Ela afirma que estava ciente de que teria que enfrentar o dirigente do PSOL, que, segundo ela, queria ser indicado para a candidatura, apesar de não possuir legitimidade.

 “Mesmo eu sendo a prioridade nacional do meu partido (prova disso foi o volume de recursos destinado à minha candidatura), o cenário nacional exige que tenhamos mais parlamentares e, no momento, não teríamos condições reais de enfrentar as duas estruturas postas para duelar pela prefeitura de São Luís. Sendo assim, avaliamos que seria mais viável, para o momento, a candidatura a vereadora”, comenta.

Janicelma destaca que contava com o apoio da executiva nacional de seu partido, mas enfrentou pressão local e violência política por parte de membros do PSOL. No entanto, ela afirma que sua desistência não foi motivada por essas pressões, mas pela necessidade de ajustar a estratégia para assegurar a eleição de mais parlamentares pelo partido.

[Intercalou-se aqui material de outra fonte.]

(* ===== verification/Uvm.v ===== *)
(** * User memory

    What vm.c promises about the user part of an address space: growing adds
    zeroed pages and changes none of the old ones, shrinking and freeing give
    exactly the pages of the address space back, and the copy made for a child
    has the same contents in pages of its own. *)

From S2P Require Import Prelude Bytes Cstring Kstate Sync Kalloc Disk Bio Log Fs Vm Pagetable.
Local Open Scope Z_scope.

Section Uvm.
Context {Lay : Layout}.

(** ** User pages *)

(** Page directory [d] with the page tables [tabs], the user pages [us] (page
    number to frame), next to the free list [l]; no page is used twice. *)
Record uvm_ok (s : kstate) (l : list Z) (d : Z) (tabs us : gmap Z Z) : Prop := {
  uk_vm : vm_ok s l d tabs;
  uk_frame : forall n p, us !! n = Some p -> 0 <= n < 2 ^ 19 /\ page p /\
    exists fl, 0 <= fl < 4096 /\ has fl PTE_P = true /\ pt (mem s) tabs n = v2p p + fl;
  uk_none : forall n, 0 <= n < 2 ^ 19 -> us !! n = None -> pt (mem s) tabs n = 0;
  uk_nodup : NoDup (d :: values tabs ++ values us ++ l)
}.

Lemma kmem_rep_mem s l ps m' :
  kmem_rep s l -> same_outside ps (mem s) m' -> (forall p, p ∈ ps -> page p) ->
  (forall p, p ∈ l -> p ∉ ps) -> kmem_rep (set_mem m' s) l.
Proof.
  intros [A B] Hs Hps Hl. split; [|done]. cbn. apply (free_list_ext (mem s)); [|done].
  intros v Hv. apply Hs. intros p Hp Hin. assert (v = p) as ->; [|by apply (Hl p)].
  apply (page_in v p 0); [by eapply free_list_pages|by apply Hps|lia|lia].
Qed.

(** The free page [q] is taken and its contents changed. *)
Lemma take_page s l d tabs us q m' :
  uvm_ok s (q :: l) d tabs us -> same_outside [q] (mem s) m' ->
  let s' := set_mem m' (popped s) in
  uvm_ok s' l d tabs us /\ page q /\ q <> d /\ (q ∉ values tabs) /\ (q ∉ values us) /\ (q ∉ l) /\
  runs kalloc s q (popped s) /\ q <> 0.
Proof.
  intros U Hs s'. pose proof U as [V F N D]. pose proof V as [K L P T E _].
  assert (page q) as Hq by (eapply free_list_pages; [apply K|by left]).
  apply list.NoDup_cons in D as [D1 D2]. apply list.NoDup_app in D2 as (D2 & D3 & D4).
  apply list.NoDup_app in D4 as (D4 & D5 & D6). apply list.NoDup_cons in D6 as [D6 D7].
  destruct (kalloc_spec s _ K) as [K' Hf]. cbn [tail head default from_option] in *.
  assert (forall n, pt m' tabs n = pt (mem s) tabs n) as Hpt.
  { intros n. eapply (pt_same s _ d tabs [q]); [done|done|set_solver|set_solver]. }
  split; [|split; [done|split; [set_solver|split; [set_solver|split; [set_solver|split; [done|]]]]]].
  - split; [split|..].
    + eapply kmem_rep_mem; [exact K'|exact Hs|set_solver|set_solver].
    + done.
    + done.
    + done.
    + intros i Hi. cbn [mem set_mem s']. rewrite (word_at_same [q] (mem s)); [by apply E|done..|set_solver|set_solver].
    + apply list.NoDup_cons. split; [set_solver|]. apply list.NoDup_app. set_solver.
    + intros n p Hn. cbn [mem set_mem s']. rewrite Hpt. by apply F.
    + intros n Hn Hn'. cbn [mem set_mem s']. rewrite Hpt. by apply N.
    + apply list.NoDup_cons. split; [set_solver|]. apply list.NoDup_app. split; [done|]. split; [set_solver|].
      apply list.NoDup_app. set_solver.
  - split; [rewrite <- Hf at 1; by apply kalloc_runs|]. by apply page_pos.
Qed.

Lemma has_present fl : 0 <= fl < 4096 -> has fl PTE_P = true -> Z.lor fl 1 = fl.
Proof.
  intros Hf H. unfold has, PTE_P in H. pose proof (Z.add_lor_land fl 1) as E.
  apply negb_true_iff, Z.eqb_neq in H.
  assert (Z.land fl 1 = fl mod 2) as E2 by (change 1 with (Z.ones 1); by rewrite Z.land_ones).
  pose proof (Z.mod_pos_bound fl 2). lia.
Qed.

Lemma tables_needed_1 I n : (tables_needed I n 1 <= 1)%nat.
Proof. cbn. case_decide; lia. Qed.
(** The state after copyuvm of [sz] bytes of the address space at [pd]. *)
Record copied (pd sz : Z) (ptabs pus : gmap Z Z) (s : kstate) (l : list Z) (d : Z)
    (s' : kstate) (l' : list Z) (tabs us : gmap Z Z) : Prop := {
  cp_two : two_spaces pd d ptabs pus s' l' tabs us;
  cp_size : contiguous us (npages sz);
  cp_page : forall j, 0 <= j < npages sz -> same_page s' ptabs pus tabs us j;
  cp_kernel : forall j, npages sz <= j < 2 ^ 20 -> pt (mem s') tabs j = kernel_pt j;
  cp_pages : d :: values tabs ++ values us ++ l' ≡ₚ d :: l;
  cp_frame : vm_frame s s';
  cp_mem : same_outside (d :: l) (mem s) (mem s')
}.

Lemma setup_two pd ptabs pus s l d s' l' tabs :
  uvm_ok s (d :: l) pd ptabs pus -> fresh_space s l d s' l' tabs ->
  two_spaces pd d ptabs pus s' l' tabs ∅.
Proof.
  intros U [U' _ (used & -> & P) _ _ M]. pose proof (uk_nodup _ _ _ _ _ U) as D. rewrite app_assoc in D.
  change (NoDup ((pd :: values ptabs ++ values pus) ++ d :: used ++ l')) in D.
  apply list.NoDup_app in D as (_ & D & _).
  assert (forall p, p ∈ d :: values tabs ++ values ∅ ++ l' -> p ∉ pd :: values ptabs ++ values pus) as A.
  { intros p Hp Hq. apply (D p Hq). revert Hp. unfold values at 2.
    rewrite map_to_list_empty, P, !elem_of_cons, !elem_of_app, elem_of_nil. tauto. }
  split; [|done|done].
  apply (uvm_apart s (d :: used ++ l') pd ptabs pus (d :: values tabs) s' l' (d :: used)); try done.
  - apply U'.
  - apply U'.
  - intros p Hp. apply (vm_ok_pages _ _ _ _ _ (uk_vm _ _ _ _ _ U')). revert Hp.
    rewrite !elem_of_cons, elem_of_app. tauto.
  - intros p Hp. apply A. revert Hp. rewrite !elem_of_cons, elem_of_app. tauto.
Qed.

“Houve sim divergências dentro da federação causadas por dirigentes do PSOL, que sem embasamentos insistiam em não aceitar a presença de uma mulher liderando, já que eu estou presidenta da Federação. Somos a maioria na federação (Rede 5 e Psol 2) e mesmo sem eles, poderíamos avançar com a minha candidatura”, expõe. 

Mesmo com o impasse nas eleições de 2024, Janicelma afirma que pretende ser prefeita de São Luís. “Estou me preparando para essa batalha e enfrentamento com aqueles que acham que lugar de mulher não é na política”, dispara.

Prefeitas de São Luís

Na sua trajetória, São Luís contou com três mulheres à frente da prefeitura. A primeira foi Lia Varella, uma mulher negra, normalista, advogada e servidora da Justiça Federal do Maranhão. Ela assumiu a prefeitura interinamente em duas ocasiões, em 1978 e 1979, devido à sua posição como presidente da Câmara Municipal, cargo que ocupou por três mandatos

Em 1986, Gardênia Gonçalves tornou-se a primeira prefeita eleita por voto popular na cidade. Anos depois, em 1993, Conceição Andrade, também advogada, assumiu o cargo por meio de uma eleição, sendo a última mulher a ocupar a prefeitura até o momento.


Comentários

Uma resposta para “Única mulher na disputa: Flávia Alves e o cenário de sub-representação feminina em São Luís”

  1. Excelente matéria! Porém, houve equívoco na utilização da imagem atribuída a Gardenia Ribeiro Gonçalves. A fotografia usada é de Dona Isaura, mãe da ex-prefeita.